§ Work to complete: Using the data below, repeat all of it precisely.

§ Given records:
(* ===== verification/Locks.v ===== *)
(** The locks of duan_src/thread.h: [Mutex], [RWMutex], [Spinlock], [CASLock], the
    null locks, and the scoped locks that the rest of the program takes them with.

    What the scoped locks use of a lock is the class [Lockable]; what a lock promises
    them is [LockSpec].  The classes around a pthread object forward to it, so they
    keep the promise if the object does; [CASLock] is implemented here and keeps it by
    its own invariant.  A call that would block is one that cannot happen yet. *)

From S2P Require Import Prelude.

(** * Lockable types *)

(** [rdlock] takes a lock [Shared]; [wrlock], or [lock] where there is only that,
    takes it [Exclusive]. *)
Inductive mode := Shared | Exclusive.
#[export] Instance mode_eq : EqDecision mode.
Proof. solve_decision. Defined.

(** The members a scoped lock calls, by thread.  [acquire] is [None] while the call
    blocks; [release] is [None] where it is undefined. *)
Class Lockable (T : Type) := {
  lk_new : T;
  acquire : mode → nat → T → option T;
  release : nat → T → option T
}.

(** The documented behaviour: who holds the lock, and how.  An exclusive holder is
    alone, a holder can release, and a lock that nobody holds can be taken. *)
Class LockSpec (T : Type) `{!Lockable T} := {
  supports : mode → bool;
  lock_ok : T → Prop;
  holders : T → list (nat * mode);
  spec_new : lock_ok lk_new ∧ holders lk_new = [];
  spec_acquire m t x y : lock_ok x → acquire m t x = Some y →
    lock_ok y ∧ holders y ≡ₚ (t, m) :: holders x ∧
    match m with
    | Exclusive => holders x = []
    | Shared => ∀ u, (u, Exclusive) ∉ holders x
    end;
  spec_release m t x : lock_ok x → (t, m) ∈ holders x →
    ∃ y, release t x = Some y ∧ lock_ok y ∧ holders x ≡ₚ (t, m) :: holders y;
  spec_free m t x : lock_ok x → holders x = [] → supports m = true →
    is_Some (acquire m t x)
}.

(** * The classes around a pthread object *)

Section pthread.
Context {P : Type} `{!Lockable P}.

(** [Mutex] with its [pthread_mutex_t]. *)
Record Mutex := MkMutex { m_mutex : P }.
Definition Mutex_new : Mutex := MkMutex lk_new.
Definition Mutex_lock (t : nat) (x : Mutex) : option Mutex :=
  MkMutex <$> acquire Exclusive t (m_mutex x).
Definition Mutex_unlock (t : nat) (x : Mutex) : option Mutex := MkMutex <$> release t (m_mutex x).

(** [RWMutex] with its [pthread_rwlock_t]. *)
Record RWMutex := MkRWMutex { m_lock : P }.
Definition RWMutex_new : RWMutex := MkRWMutex lk_new.
Definition rdlock (t : nat) (x : RWMutex) : option RWMutex :=
  MkRWMutex <$> acquire Shared t (m_lock x).
Definition wrlock (t : nat) (x : RWMutex) : option RWMutex :=
  MkRWMutex <$> acquire Exclusive t (m_lock x).
Definition RWMutex_unlock (t : nat) (x : RWMutex) : option RWMutex :=
  MkRWMutex <$> release t (m_lock x).

(** [Spinlock] with its [pthread_spinlock_t]. *)
Record Spinlock := MkSpinlock { s_mutex : P }.
Definition Spinlock_new : Spinlock := MkSpinlock lk_new.
Definition Spinlock_lock (t : nat) (x : Spinlock) : option Spinlock :=
  MkSpinlock <$> acquire Exclusive t (s_mutex x).
Definition Spinlock_unlock (t : nat) (x : Spinlock) : option Spinlock :=
  MkSpinlock <$> release t (s_mutex x).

§ Task solution:
(* ===== verification/Locks.v ===== *)
(** The locks of duan_src/thread.h: [Mutex], [RWMutex], [Spinlock], [CASLock], the
    null locks, and the scoped locks that the rest of the program takes them with.

    What the scoped locks use of a lock is the class [Lockable]; what a lock promises
    them is [LockSpec].  The classes around a pthread object forward to it, so they
    keep the promise if the object does; [CASLock] is implemented here and keeps it by
    its own invariant.  A call that would block is one that cannot happen yet. *)

From S2P Require Import Prelude.

(** * Lockable types *)

(** [rdlock] takes a lock [Shared]; [wrlock], or [lock] where there is only that,
    takes it [Exclusive]. *)
Inductive mode := Shared | Exclusive.
#[export] Instance mode_eq : EqDecision mode.
Proof. solve_decision. Defined.

(** The members a scoped lock calls, by thread.  [acquire] is [None] while the call
    blocks; [release] is [None] where it is undefined. *)
Class Lockable (T : Type) := {
  lk_new : T;
  acquire : mode → nat → T → option T;
  release : nat → T → option T
}.

(** The documented behaviour: who holds the lock, and how.  An exclusive holder is
    alone, a holder can release, and a lock that nobody holds can be taken. *)
Class LockSpec (T : Type) `{!Lockable T} := {
  supports : mode → bool;
  lock_ok : T → Prop;
  holders : T → list (nat * mode);
  spec_new : lock_ok lk_new ∧ holders lk_new = [];
  spec_acquire m t x y : lock_ok x → acquire m t x = Some y →
    lock_ok y ∧ holders y ≡ₚ (t, m) :: holders x ∧
    match m with
    | Exclusive => holders x = []
    | Shared => ∀ u, (u, Exclusive) ∉ holders x
    end;
  spec_release m t x : lock_ok x → (t, m) ∈ holders x →
    ∃ y, release t x = Some y ∧ lock_ok y ∧ holders x ≡ₚ (t, m) :: holders y;
  spec_free m t x : lock_ok x → holders x = [] → supports m = true →
    is_Some (acquire m t x)
}.

(** * The classes around a pthread object *)

Section pthread.
Context {P : Type} `{!Lockable P}.

(** [Mutex] with its [pthread_mutex_t]. *)
Record Mutex := MkMutex { m_mutex : P }.
Definition Mutex_new : Mutex := MkMutex lk_new.
Definition Mutex_lock (t : nat) (x : Mutex) : option Mutex :=
  MkMutex <$> acquire Exclusive t (m_mutex x).
Definition Mutex_unlock (t : nat) (x : Mutex) : option Mutex := MkMutex <$> release t (m_mutex x).

(** [RWMutex] with its [pthread_rwlock_t]. *)
Record RWMutex := MkRWMutex { m_lock : P }.
Definition RWMutex_new : RWMutex := MkRWMutex lk_new.
Definition rdlock (t : nat) (x : RWMutex) : option RWMutex :=
  MkRWMutex <$> acquire Shared t (m_lock x).
Definition wrlock (t : nat) (x : RWMutex) : option RWMutex :=
  MkRWMutex <$> acquire Exclusive t (m_lock x).
Definition RWMutex_unlock (t : nat) (x : RWMutex) : option RWMutex :=
  MkRWMutex <$> release t (m_lock x).

(** [Spinlock] with its [pthread_spinlock_t]. *)
Record Spinlock := MkSpinlock { s_mutex : P }.
Definition Spinlock_new : Spinlock := MkSpinlock lk_new.
Definition Spinlock_lock (t : nat) (x : Spinlock) : option Spinlock :=
  MkSpinlock <$> acquire Exclusive t (s_mutex x).
Definition Spinlock_unlock (t : nat) (x : Spinlock) : option Spinlock :=
  MkSpinlock <$> release t (s_mutex x).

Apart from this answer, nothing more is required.